Was it that easy to deceive herself? Did she believe Uthar because he was right, or because she needed to? Was she, after everything, willing to sacrifice the ghadi to see her revenge against the College?
The choice wasn’t like that. This is the only chance we had. Without Nate, without the College’s forces far removed . . .
She was disturbed to find herself thinking Uthar’s arguments as if they were her own.
Nate knew better, apparently. He had seen through her enough to ask Uthar to keep her away. She wanted to be angry at him for that, after all that she had done for him.
Somehow, the only anger she could come up with was for herself.
She reached the back of the wagon where they had moved Nate and stopped. Dawn had yet to touch the sky, and no light made it inside the dark, covered interior of the wagon. She couldn’t see anything, but she heard something. Even with the sounds of troops massing around her, the clank of armor and the crunch of hundreds of boots on gravel, she could hear Nate Black’s strangely accented voice.
The sound of the Gods’ Language was unmistakable.
“No!”
Yerith vaulted up into the back of the wagon. Inside, she could barely make out Nate bent over in concentration, speaking the sacred syllables while staring at his chained hands.

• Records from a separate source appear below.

Lemma getCropArea_nonNegativeExtent (b : BoundingBox) (padding : Q) (size : BoxSize) :
  unitBox b -> 0 <= bs_width size -> 0 <= bs_height size -> (0 <= padding)%Q ->
  nonNegativeExtent (getCropArea b padding size).
Proof.
  intros (Hl & Ht & Hw & Hh) HW HH Hp.
  pose proof (fraction_le _ _ Hl HW) as [Hl0 Hl1].
  pose proof (fraction_le _ _ Ht HH) as [Ht0 Ht1].
  pose proof (fraction_le _ _ Hw HW) as [Hw0 _].
  pose proof (fraction_le _ _ Hh HH) as [Hh0 _].
  assert (0 <= Qfloor (bb_width b * inject_Z (bs_width size) + padding * 2))
    by (apply floor_nonneg; lra).
  assert (0 <= Qfloor (bb_height b * inject_Z (bs_height size) + padding * 2))
    by (apply floor_nonneg; lra).
  assert (Qfloor (bb_left b * inject_Z (bs_width size) - padding) <= bs_width size)
    by (apply floor_le_Z; lra).
  assert (Qfloor (bb_top b * inject_Z (bs_height size) - padding) <= bs_height size)
    by (apply floor_le_Z; lra).
  unfold nonNegativeExtent, getCropArea; cbn [ca_width ca_height ca_left ca_top].
  repeat match goal with
         | |- context [?x <? ?y] => destruct (Z.ltb_spec x y)
         | |- context [?x >? ?y] => rewrite (Z.gtb_ltb x y); destruct (Z.ltb_spec y x)
         end; lia.
Qed.

(** C6, as amended.  For every bounding box, padding and image size the
    crop area of [getCropArea] has [left >= 0], [top >= 0],
    [left + width <= imageWidth] and [top + height <= imageHeight]; its
    width and height are non-negative when the four components of the box
    are in [0,1] and the padding is non-negative (on an image of
    non-negative dimensions). *)
Theorem getCropArea_within_image :
  forall (b : BoundingBox) (padding : Q) (size : BoxSize),
    unitBox b -> 0 <= bs_width size -> 0 <= bs_height size ->
    insideEdges (getCropArea b padding size) size
    /\ ((0 <= padding)%Q -> nonNegativeExtent (getCropArea b padding size)).
Proof.
  intros b padding size Hb HW HH. split.
  - apply getCropArea_insideEdges.
  - intros Hp. now apply getCropArea_nonNegativeExtent.
Qed.

End CropGeometry.

(** A quarter-size face box with padding 3 on a 100 by 50 image. *)
Lemma getCropArea_within_image_witness :
  insideEdges (getCropArea (mkBoundingBox (1 # 4) (1 # 4) (1 # 2) (1 # 2)) 3
                           (mkBoxSize 100 50 None)) (mkBoxSize 100 50 None)
  /\ nonNegativeExtent (getCropArea (mkBoundingBox (1 # 4) (1 # 4) (1 # 2) (1 # 2)) 3
                                    (mkBoxSize 100 50 None)).
Proof.
  destruct (getCropArea_within_image (mkBoundingBox (1 # 4) (1 # 4) (1 # 2) (1 # 2)) 3
              (mkBoxSize 100 50 None)) as [Hedges Hextent].
  - unfold unitBox; simpl; repeat split; discriminate.
  - simpl; lia.
  - simpl; lia.
  - split; [exact Hedges | apply Hextent; discriminate].
Defined.

(** C6 as stated fails for a negative padding: on a 10 by 10 image the full
    box with padding -10 gets width and height -10. *)
Lemma getCropArea_negative_padding_counterexample :
  unitBox (mkBoundingBox 0 0 1 1)
  /\ getCropArea (mkBoundingBox 0 0 1 1) (-10) (mkBoxSize 10 10 None)
     = mkCropArea 10 10 (-10) (-10)
  /\ ~ nonNegativeExtent (getCropArea (mkBoundingBox 0 0 1 1) (-10) (mkBoxSize 10 10 None)).
Proof.
  split; [|split].
  - unfold unitBox; simpl; repeat split; discriminate.
  - reflexivity.
  - intros [H _]. vm_compute in H. apply H. reflexivity.
Qed.

(** ** Numerals *)

Section Numerals.

Import Decimal.

Lemma parseDigits_uint (d : uint) (acc : Z) :
  parseDigits 10 (Some acc) (NilEmpty.string_of_uint d) = Some (uintValue acc d).
Proof.
  revert acc; induction d; intros acc; simpl; try reflexivity;
    (unfold digitValue; simpl; rewrite IHd; reflexivity).
Qed.

Lemma parseDigits_uint_start (d : uint) :
  d <> Nil -> parseDigits 10 None (NilEmpty.string_of_uint d) = Some (uintValue 0 d).
Proof.
  destruct d; intros H; try congruence; simpl;
    unfold digitValue; simpl; apply parseDigits_uint.
Qed.

Lemma of_uint_acc_value (d : uint) (acc : positive) :
  Z.pos (Pos.of_uint_acc d acc) = uintValue (Z.pos acc) d.
Proof.
  revert acc; induction d; intros acc; cbn [Pos.of_uint_acc uintValue];
    try reflexivity; rewrite IHd; apply (f_equal (fun a => uintValue a d)); lia.
Qed.

Lemma of_uint_value (d : uint) : Z.of_N (Pos.of_uint d) = uintValue 0 d.
Proof.
  induction d; simpl; try reflexivity; try exact IHd;
    apply of_uint_acc_value.
Qed.

Lemma to_uint_value (p : positive) : uintValue 0 (Pos.to_uint p) = Z.pos p.
Proof.
  rewrite <- of_uint_value, DecimalPos.Unsigned.of_to. reflexivity.
Qed.

Lemma to_uint_not_nil (p : positive) : Pos.to_uint p <> Nil.
Proof.
  intros H. pose proof (DecimalPos.Unsigned.of_to p) as E.
  rewrite H in E. discriminate.
Qed.

(** A decimal numeral starts with a digit: it has no sign, no white space
    and no radix prefix for [parseInt] to consume. *)
Lemma numeral_plain (d : uint) :
  let s := NilEmpty.string_of_uint d in
  trimStart s = s
  /\ startsWith s "0x" || startsWith s "0X" = false
  /\ match s with
     | String "-"%char _ | String "+"%char _ => False
     | _ => True
     end.
Proof.
  destruct d as [|d|d|d|d|d|d|d|d|d|d]; simpl; try (repeat split; reflexivity);
    destruct d; repeat split; reflexivity.
Qed.

Lemma parseInt_uint (d : uint) :
  d <> Nil -> parseInt (NilEmpty.string_of_uint d) = Some (uintValue 0 d).
Proof.
  intros Hd. pose proof (numeral_plain d) as (Htrim & Hx & Hsign).
  unfold parseInt. rewrite Htrim.
  pose proof (parseDigits_uint_start _ Hd) as Hdigits.
  destruct (NilEmpty.string_of_uint d) as [|c s] eqn:E.
  - simpl in *. congruence.
  - assert (Hc : c <> "-"%char /\ c <> "+"%char).
    { split; intros ->; exact Hsign. }
    destruct Hc as [Hm Hp].
    assert (Hsplit : (match String c s with
                      | String "-"%char r => (-1, r)
                      | String "+"%char r => (1, r)
                      | _ => (1, String c s)
                      end) = (1, String c s)).
    { destruct c as [[] [] [] [] [] [] [] []]; try reflexivity; congruence. }
    rewrite Hsplit. cbv zeta iota beta. rewrite Hx, Hdigits.
    f_equal. lia.
Qed.

Lemma parseInt_toString (n : Z) : parseInt (toString n) = Some n.
Proof.
  destruct n as [|p|p]; [reflexivity| |].
  - unfold toString, Z.to_int, NilEmpty.string_of_int.
    rewrite (parseInt_uint _ (to_uint_not_nil p)), to_uint_value. reflexivity.
  - unfold toString, Z.to_int, NilEmpty.string_of_int.
    pose proof (numeral_plain (Pos.to_uint p)) as (_ & Hx & _).
    unfold parseInt. cbn [trimStart isWhiteSpace]. 
    change (isWhiteSpace "-") with false. cbv iota.
    rewrite Hx, (parseDigits_uint_start _ (to_uint_not_nil p)), to_uint_value.
    f_equal.
Qed.

End Numerals.

(** ** Numbers and their strings *)

Section NumbersAsStrings.

Lemma Qred_integer (c : Z) : Qred (inject_Z c) = inject_Z c.
Proof.
  unfold Qred, inject_Z.
  pose proof (Z.ggcd_gcd c 1) as Hg. pose proof (Z.ggcd_correct_divisors c 1) as Hd.
  destruct (Z.ggcd c 1) as [g [a b]]. cbn [fst snd] in *.
  rewrite Z.gcd_1_r in Hg. subst g. destruct Hd as [Ha Hb].
  assert (Ea : a = c) by lia. assert (Eb : b = 1) by lia. rewrite Ea, Eb. reflexivity.
Qed.

Lemma fl_comp (x y : Q) : (x == y)%Q -> fl x = fl y.
Proof. intros H. unfold fl. now rewrite (Qred_complete _ _ H). Qed.

Lemma power_nonneg (b e : Z) : 0 <= e -> power b e = inject_Z (b ^ e).
Proof. intros H. unfold power. now rewrite (proj2 (Z.leb_le 0 e) H). Qed.

Lemma power_two_inverse (e : Z) :
  e <= 0 -> (power 2 e * inject_Z (2 ^ (- e)) == 1)%Q.
Proof.
  intros He. unfold power. destruct (Z.leb_spec 0 e) as [H|H].
  - assert (e = 0) by lia. subst. reflexivity.
  - assert (Hp : 0 < 2 ^ (- e)) by (apply Z.pow_pos_nonneg; lia).
    destruct (2 ^ (- e)) as [|p|p] eqn:E; try lia.
    unfold Qeq, Qmult, inject_Z. simpl. lia.
Qed.

Lemma roundHalfEven_comp (x y : Q) : (x == y)%Q -> roundHalfEven x = roundHalfEven y.
Proof.
  intros H. unfold roundHalfEven. rewrite (Qfloor_comp _ _ H).
  assert (E : ((x - inject_Z (Qfloor y) ?= 1 # 2) = (y - inject_Z (Qfloor y) ?= 1 # 2))%Q)
    by now rewrite H.
  now rewrite E.
Qed.

Lemma roundHalfEven_integer (m : Z) : roundHalfEven (inject_Z m) = m.
Proof.
  unfold roundHalfEven. rewrite Qfloor_Z.
  assert (E : ((inject_Z m - inject_Z m ?= 1 # 2) = Lt)%Q).
  { assert (H : (inject_Z m - inject_Z m == 0)%Q) by ring. now rewrite H. }
  now rewrite E.
Qed.

Lemma binaryExponent_integer (c : Z) : 0 < c -> binaryExponent (inject_Z c) = Z.log2 c.
Proof.
  intros Hc. unfold binaryExponent. cbn [inject_Z Qnum Qden].
  change (Z.log2 1) with 0. rewrite Z.sub_0_r.
  pose proof (Z.log2_nonneg c) as Hl. rewrite (power_nonneg _ _ Hl).
  match goal with
  | |- (if ?b then _ else _) = _ => assert (E : b = true)
  end.
  { apply Qle_bool_iff. change (c # 1) with (inject_Z c). rewrite <- Zle_Qle.
    apply Z.log2_spec. exact Hc. }
  now rewrite E.
Qed.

“No, the enchantment will kill . . .” Her words trailed off. Nate was deep into the spell, sweat rolling off of skin so pale that it was almost luminous in the dark. Yerith had seen the scholar’s bindings before, her father had worn a pair in the months before the College removed him. Nate should not be able to speak the Gods’ Language at all. He should be writhing in pain, and his skin should be charred from the brands the manacles would become.
But nothing was happening.
How can he be doing this?
Yerith thought of what Nate had brought to Arthiz’s army, and remembered the legends of the Angel of Death.
My Angel can teach you more of my language than any man has ever known.
She was suddenly very afraid.
Nate finished speaking and Yerith expected him to collapse in a final spasm of pain as the enchanted bracelets sent a fatal jolt through his body. Instead, the manacles on his wrists and ankles glowed faintly blue for just a moment. Yerith briefly caught the scent of heated metal, then it was gone.
Nate looked up at her and rubbed the surface of the manacle binding his right wrist. She could see a half smile on his lips.
“Well, you seem to have found me out. Why are you here?”
Yerith took a few steps away from Nate. She couldn’t speak for the longest time, she kept thinking of all the tales of the gods and their creatures, and the terrible powers they wielded. Up to now, to her, Nate was just a strange man who resembled a ghadi. Now she saw what he was, a creature of Ghad.
Just talking to such a thing could bring horrible destruction in its wake.
“Well?” Nate asked.
“You’re wanted for an audience with the Monarch.”
Nate sighed. “Let’s go, then.”
As he climbed out of the back of the wagon, Yerith caught the reflection of the moon in one of his manacles.
She gasped.
Where the metal had once been carved with the intricate runes of the Gods’ Language, there was now only smooth, polished metal.
CHAPTER FORTY-NINE

W
E CANNOT be under attack!” the Venerable Master Scholar Jardan Syn shouted at Scholar Abad Karrik.